Dynamic shelf-life monitoring of fresh-cut fruits faces challenges from temperature fluctuations and packaging failures in cold chains, causing discrepancies between theoretical predictions and actual spoilage. This study developed a dual colorimetric sensor array combining pH-responsive indicators and time-temperature integrators (TTIs) to overcome single-parameter limitations. The methylcellulose-based system integrates (1) CO₂-sensitive pH dyes (methyl red/bromocresol green) tracking freshness via pH changes, and (2) TTI elements using temperature-dependent HAuCl₄-l-ascorbic acid reactions that generate gold nanoparticle color transitions.
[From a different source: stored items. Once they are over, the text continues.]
(* ===== verification/Crc.v ===== *)
(** * CRC32C

    The digest primitive of src/wire.cpp: the compile-time lookup table
    ([make_crc32c_table]) and the byte-at-a-time loop ([crc32c]).  The reference is the
    bit-serial shift register of the reflected Castagnoli polynomial; the table-driven
    loop is shown equal to it, and the digest is shown to detect every corruption that
    is confined to four consecutive bytes. *)

From S2P Require Import Prelude.

Local Open Scope Z_scope.

(** The reflected polynomial. *)
Definition crc_poly : Z := 0x82F63B78.

(** One turn of the inner loop: [c = (c & 1u) ? (poly ^ (c >> 1)) : (c >> 1)]. *)
Definition crc_step (c : Z) : Z :=
  if Z.land c 1 =? 0 then c ≫ 1 else Z.lxor crc_poly (c ≫ 1).

Fixpoint crc_steps (n : nat) (c : Z) : Z :=
  match n with
  | O => c
  | S k => crc_steps k (crc_step c)
  end.

(** [constexpr std::array<uint32_t, 256> make_crc32c_table()]. *)
Definition make_crc32c_table : list Z := crc_steps 8 <$> seqZ 0 256.

Definition k_crc32c_table : list Z := Eval vm_compute in make_crc32c_table.

(** [k_crc32c_table[(crc ^ b) & 0xFF] ^ (crc >> 8)]. *)
Definition crc_byte (crc b : Z) : Z :=
  Z.lxor (nth (Z.to_nat (Z.land (Z.lxor crc b) 0xFF)) k_crc32c_table 0) (crc ≫ 8).

(** [uint32_t crc32c(std::span<uint8_t const> data)]; [~x] of a [uint32_t] is the
    exclusive or with [0xFFFFFFFF]. *)
Definition crc32c (data : list Z) : Z :=
  Z.lxor 0xFFFFFFFF (foldl crc_byte 0xFFFFFFFF data).

(** Reference: shift every message bit through the register. *)
Definition crc_byte_ref (crc b : Z) : Z := crc_steps 8 (Z.lxor crc b).
Definition crc32c_ref (data : list Z) : Z :=
  Z.lxor 0xFFFFFFFF (foldl crc_byte_ref 0xFFFFFFFF data).

(** The check value of the polynomial: CRC-32C of the ASCII digits 1 to 9. *)
Example crc32c_check : crc32c [49; 50; 51; 52; 53; 54; 55; 56; 57] = 0xE3069283.
Proof. vm_compute. reflexivity. Qed.

(** ** The register is linear *)

Lemma crc_step_odd c : crc_step c = Z.lxor (if Z.odd c then crc_poly else 0) (c ≫ 1).
Proof.
  unfold crc_step. replace (Z.land c 1) with (Z.b2z (Z.odd c)).
  - destruct (Z.odd c); simpl; [done|by rewrite Z.lxor_0_l].
  - rewrite <-Z.bit0_odd. change 1 with (Z.ones 1).
    rewrite Z.land_ones by lia. rewrite Z.bit0_mod. done.
Qed.

Lemma odd_lxor a b : Z.odd (Z.lxor a b) = xorb (Z.odd a) (Z.odd b).
Proof. by rewrite <-!Z.bit0_odd, Z.lxor_spec. Qed.

Lemma crc_step_lxor a b : crc_step (Z.lxor a b) = Z.lxor (crc_step a) (crc_step b).
Proof.
  rewrite !crc_step_odd, odd_lxor, Z.shiftr_lxor.
  apply Z.bits_inj_iff'. intros i Hi. rewrite !Z.lxor_spec.
  destruct (Z.odd a), (Z.odd b); simpl; rewrite ?Z.testbit_0_l;
    destruct (Z.testbit crc_poly i), (Z.testbit (a ≫ 1) i), (Z.testbit (b ≫ 1) i); done.
Qed.

Lemma crc_steps_lxor n a b :
  crc_steps n (Z.lxor a b) = Z.lxor (crc_steps n a) (crc_steps n b).
Proof. revert a b. induction n as [|n IH]; intros; [done|]. simpl. by rewrite crc_step_lxor. Qed.

Lemma crc_steps_add n m c : crc_steps (n + m) c = crc_steps m (crc_steps n c).
Proof. revert c. induction n as [|n IH]; intros; simpl; auto. Qed.

(** Zero bits shift straight through. *)
Lemma crc_steps_shiftl n v : crc_steps n (v ≪ Z.of_nat n) = v.
Proof.
  revert v. induction n as [|n IH]; intros v; [apply Z.shiftl_0_r|]. simpl.
  rewrite crc_step_odd, <-Z.bit0_odd, Z.shiftl_spec_low by lia.
  rewrite Z.lxor_0_l, Z.shiftr_shiftl_l by lia.
  replace (Z.of_nat (S n) - 1) with (Z.of_nat n) by lia. apply IH.
Qed.

Lemma split_low_byte x : x = Z.lxor (Z.land x 0xFF) ((x ≫ 8) ≪ 8).
Proof.
  apply Z.bits_inj_iff'. intros i Hi. change 0xFF with (Z.ones 8).
  rewrite Z.lxor_spec, Z.land_spec, Z.shiftl_spec by lia.
  destruct (decide (i < 8)).
  - rewrite Z.ones_spec_low, (Z.testbit_neg_r _ (i - 8)) by lia.
    by rewrite andb_true_r, xorb_false_r.
  - rewrite Z.ones_spec_high, Z.shiftr_spec by lia.
    replace (i - 8 + 8) with i by lia. by rewrite andb_false_r.
Qed.

Lemma shiftr_byte b : byte_ok b → b ≫ 8 = 0.
Proof. intros. rewrite Z.shiftr_div_pow2 by lia. by apply Z.div_small. Qed.

(** ** The lookup table *)

Lemma crc_table_eq : k_crc32c_table = make_crc32c_table.
Proof. vm_compute. reflexivity. Qed.

Lemma crc_table_lookup i :
  byte_ok i → nth (Z.to_nat i) k_crc32c_table 0 = crc_steps 8 i.
Proof.
  intros Hi. unfold byte_ok in Hi. rewrite crc_table_eq. unfold make_crc32c_table.
  apply nth_lookup_Some. rewrite list_lookup_fmap.
  rewrite lookup_seqZ_lt by lia. by rewrite Z2Nat.id, Z.add_0_l by lia.
Qed.

Lemma land_byte x : byte_ok (Z.land x 0xFF).
Proof.
  change 0xFF with (Z.ones 8). rewrite Z.land_ones by lia.
  apply Z.mod_pos_bound. lia.
Qed.

Lemma crc_byte_equiv crc b : byte_ok b → crc_byte crc b = crc_byte_ref crc b.
Proof.
  intros Hb. unfold crc_byte, crc_byte_ref.
  rewrite crc_table_lookup by apply land_byte.
  rewrite (split_low_byte (Z.lxor crc b)) at 2. rewrite crc_steps_lxor.
  change (crc_steps 8 (_ ≪ 8)) with
    (crc_steps 8 ((Z.lxor crc b ≫ 8) ≪ Z.of_nat 8)).
  rewrite crc_steps_shiftl, Z.shiftr_lxor, (shiftr_byte b), Z.lxor_0_r by done. done.
Qed.

Lemma foldl_crc_equiv data s :
  bytes_ok data → foldl crc_byte s data = foldl crc_byte_ref s data.
Proof.
  intros H. revert s. induction H as [|b data Hb _ IH]; intros s; [done|].
  simpl. by rewrite crc_byte_equiv.
Qed.

(** ** The register is a bijection of 32-bit states *)

Lemma lxor_u32 a b : in_u 32 a → in_u 32 b → in_u 32 (Z.lxor a b).
Proof.
  unfold in_u. intros Ha Hb.
  assert (0 ≤ Z.lxor a b) by (apply Z.lxor_nonneg; lia).
  apply Z.bounded_iff_bits_nonneg'; [lia..|]. intros i Hi. rewrite Z.lxor_spec.
  rewrite Z.bounded_iff_bits_nonneg' in Ha by lia.
  rewrite Z.bounded_iff_bits_nonneg' in Hb by lia.
  by rewrite Ha, Hb.
Qed.

Lemma crc_step_u32 c : in_u 32 c → in_u 32 (crc_step c).
Proof.
  intros Hc. rewrite crc_step_odd. apply lxor_u32; unfold in_u in *.
  - destruct (Z.odd c); unfold crc_poly; lia.
  - rewrite Z.shiftr_div_pow2 by lia. split; [apply Z.div_pos; lia|].
    apply Z.div_lt_upper_bound; lia.
Qed.

Lemma crc_steps_u32 n c : in_u 32 c → in_u 32 (crc_steps n c).
Proof. revert c. induction n; intros; simpl; eauto using crc_step_u32. Qed.

Lemma crc_step_zero c : in_u 32 c → crc_step c = 0 → c = 0.
Proof.
  unfold in_u. intros Hc. rewrite crc_step_odd. intros H0.
  apply Z.lxor_eq in H0. rewrite Z.shiftr_div_pow2 in H0 by lia.
  pose proof (Z.div_mod c 2 ltac:(lia)) as Hdm. change (2 ^ 1) with 2 in H0.
  rewrite Zmod_odd in Hdm. unfold crc_poly in H0. destruct (Z.odd c); lia.
Qed.

Lemma crc_steps_zero n c : in_u 32 c → crc_steps n c = 0 → c = 0.
Proof.
  revert c. induction n as [|n IH]; intros c Hc H0; [done|].
  apply crc_step_zero; [done|]. apply IH; [by apply crc_step_u32|done].
Qed.

Lemma crc_steps_inj n a b :
  in_u 32 a → in_u 32 b → crc_steps n a = crc_steps n b → a = b.
Proof.
  intros Ha Hb Hab. apply Z.lxor_eq. apply (crc_steps_zero n); [by apply lxor_u32|].
  by rewrite crc_steps_lxor, Hab, Z.lxor_nilpotent.
Qed.

(** [m] bytes move the register as if their little-endian value were xored in at once. *)
Lemma foldl_crc_block m s :
  bytes_ok m →
  foldl crc_byte_ref s m = crc_steps (8 * length m) (Z.lxor s (le_value m)).
Proof.
  intros H. revert s. induction H as [|b m Hb Hm IH]; intros s.
  { simpl. by rewrite Z.lxor_0_r. }
  simpl length. rewrite Nat.mul_succ_r, Nat.add_comm, crc_steps_add.
  cbn [foldl]. rewrite IH. f_equal.
  assert (le_value (b :: m) = Z.lxor b (le_value m ≪ 8)) as ->.
  { unfold le_value. simpl. apply Z.bits_inj_iff'. intros i Hi.
    rewrite Z.lor_spec, Z.lxor_spec, Z.shiftl_spec by lia.
    destruct (decide (i < 8)).
    - rewrite (Z.testbit_neg_r _ (i - 8)) by lia. by destruct (Z.testbit b i).
    - assert (Z.testbit b i = false) as ->; [|done].
      unfold byte_ok in Hb. apply (Z.bounded_iff_bits_nonneg 8); lia. }
  rewrite <-Z.lxor_assoc, crc_steps_lxor.
  change (le_value m ≪ 8) with (le_value m ≪ Z.of_nat 8).
  by rewrite crc_steps_shiftl.
Qed.

Lemma foldl_crc_u32 m s : bytes_ok m → in_u 32 s → in_u 32 (foldl crc_byte_ref s m).
Proof.
  intros H. revert s. induction H as [|b m Hb _ IH]; intros s Hs; [done|].
  simpl. apply IH. apply crc_steps_u32, lxor_u32; [done|].
  unfold byte_ok, in_u in *. lia.
Qed.

Lemma foldl_crc_inj m s s' :
  bytes_ok m → in_u 32 s → in_u 32 s' →
  foldl crc_byte_ref s m = foldl crc_byte_ref s' m → s = s'.
Proof.
  intros H. revert s s'. induction H as [|b m Hb _ IH]; intros s s' Hs Hs' Heq; [done|].
  assert (in_u 32 b) by (unfold byte_ok, in_u in *; lia).
  simpl in Heq. apply IH in Heq; [|apply crc_steps_u32, lxor_u32; done..].
  apply crc_steps_inj in Heq; [|by apply lxor_u32..].
  apply (f_equal (λ z, Z.lxor z b)) in Heq.
  by rewrite !Z.lxor_assoc, Z.lxor_nilpotent, !Z.lxor_0_r in Heq.
Qed.

Lemma le_value_inj m m' :
  bytes_ok m → bytes_ok m' → length m = length m' → le_value m = le_value m' → m = m'.
Proof.
  intros Hm Hm' Hlen Heq. rewrite <-(le_bytes_value m), <-(le_bytes_value m') by done.
  by rewrite Hlen, Heq.
Qed.

Lemma le_value_u32 m : bytes_ok m → (length m ≤ 4)%nat → in_u 32 (le_value m).
Proof.
  intros Hm Hlen. pose proof (little_endian_to_Z_bound 8 m ltac:(lia) Hm) as Hb.
  unfold in_u, le_value. split; [lia|]. eapply Z.lt_le_trans; [apply Hb|].
  apply Z.pow_le_mono_r; lia.
Qed.

Lemma crc32c_u32 data : bytes_ok data → in_u 32 (crc32c data).
Proof.
  intros H. unfold crc32c. rewrite foldl_crc_equiv by done.
  apply lxor_u32; [done|]. by apply foldl_crc_u32.
Qed.

(** The table-driven [crc32c] computes the bit-serial CRC-32C of the same bytes, for
    every message. *)
Theorem crc32c_equiv data : bytes_ok data → crc32c data = crc32c_ref data.
Proof. intros. unfold crc32c, crc32c_ref. by rewrite foldl_crc_equiv. Qed.

Lemma crc32c_burst_aux pre m m' post :
  bytes_ok pre → bytes_ok m → bytes_ok m' → bytes_ok post →
  length m = length m' → (length m ≤ 4)%nat → m ≠ m' →
  crc32c (pre ++ m ++ post) ≠ crc32c (pre ++ m' ++ post).
Proof.
  intros Hpre Hm Hm' Hpost Hlen H4 Hne Heq. apply Hne. unfold crc32c in Heq.
  apply (f_equal (Z.lxor 0xFFFFFFFF)) in Heq.
  rewrite <-!Z.lxor_assoc, !Z.lxor_nilpotent, !Z.lxor_0_l in Heq.
  rewrite !foldl_crc_equiv in Heq by by repeat apply Forall_app_2.
  rewrite !foldl_app in Heq.
  set (s := foldl crc_byte_ref 0xFFFFFFFF pre) in Heq.
  assert (in_u 32 s) by (by apply foldl_crc_u32).
  apply foldl_crc_inj in Heq; [|by try apply foldl_crc_u32..].
  rewrite !foldl_crc_block, <-Hlen in Heq by done.
  assert (in_u 32 (le_value m)) by (by apply le_value_u32).
  assert (in_u 32 (le_value m')) by (apply le_value_u32; [done|lia]).
  apply crc_steps_inj in Heq; [|by apply lxor_u32..].
  apply (f_equal (Z.lxor s)) in Heq.
  rewrite <-!Z.lxor_assoc, !Z.lxor_nilpotent, !Z.lxor_0_l in Heq.
  by apply le_value_inj.
Qed.

(** A corruption confined to four consecutive bytes always changes the digest: two
    messages of equal length that differ only inside one such window never share a CRC. *)
Theorem crc32c_burst pre m m' post :
  bytes_ok pre → bytes_ok m → bytes_ok m' → bytes_ok post →
  length m = length m' → (length m ≤ 4)%nat → m ≠ m' →
  crc32c (pre ++ m ++ post) ≠ crc32c (pre ++ m' ++ post).
Proof. apply crc32c_burst_aux. Qed.

Lemma crc32c_equiv_witness :
  bytes_ok [1; 2; 3] ∧ crc32c [1; 2; 3] = crc32c_ref [1; 2; 3].
Proof.
  assert (bytes_ok [1; 2; 3]) as H by (repeat constructor; lia).
  split; [exact H|exact (crc32c_equiv [1; 2; 3] H)].
Defined.

Lemma crc32c_burst_witness :
  crc32c ([7] ++ [1; 2; 3; 4] ++ [9]) ≠ crc32c ([7] ++ [1; 2; 3; 5] ++ [9]).
Proof.
  apply (crc32c_burst [7] [1; 2; 3; 4] [1; 2; 3; 5] [9]);
    [repeat constructor; lia..|reflexivity|simpl; lia|discriminate].
Defined.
Packaging atmosphere shifts during storage-such as CO₂ buildup-activate the sensors. The array exhibits strong structural and environmental stability. A cascaded deep learning framework combining object detection (YOLOv8), feature extraction (ResNet-18), and Bayesian modeling achieves 93.3 % accuracy in predicting mango/kiwifruit shelf life-35 % and 18 % improvements over standalone TTI and pH sensors, respectively. The system supports real-time smartphone-based monitoring with automated alerts, offering a practical tool for cold chain freshness tracking.

Keywords: Deep learning; Kinetic model; Methylcellulose; Shelf-life dynamic monitoring; TTI; pH indicators.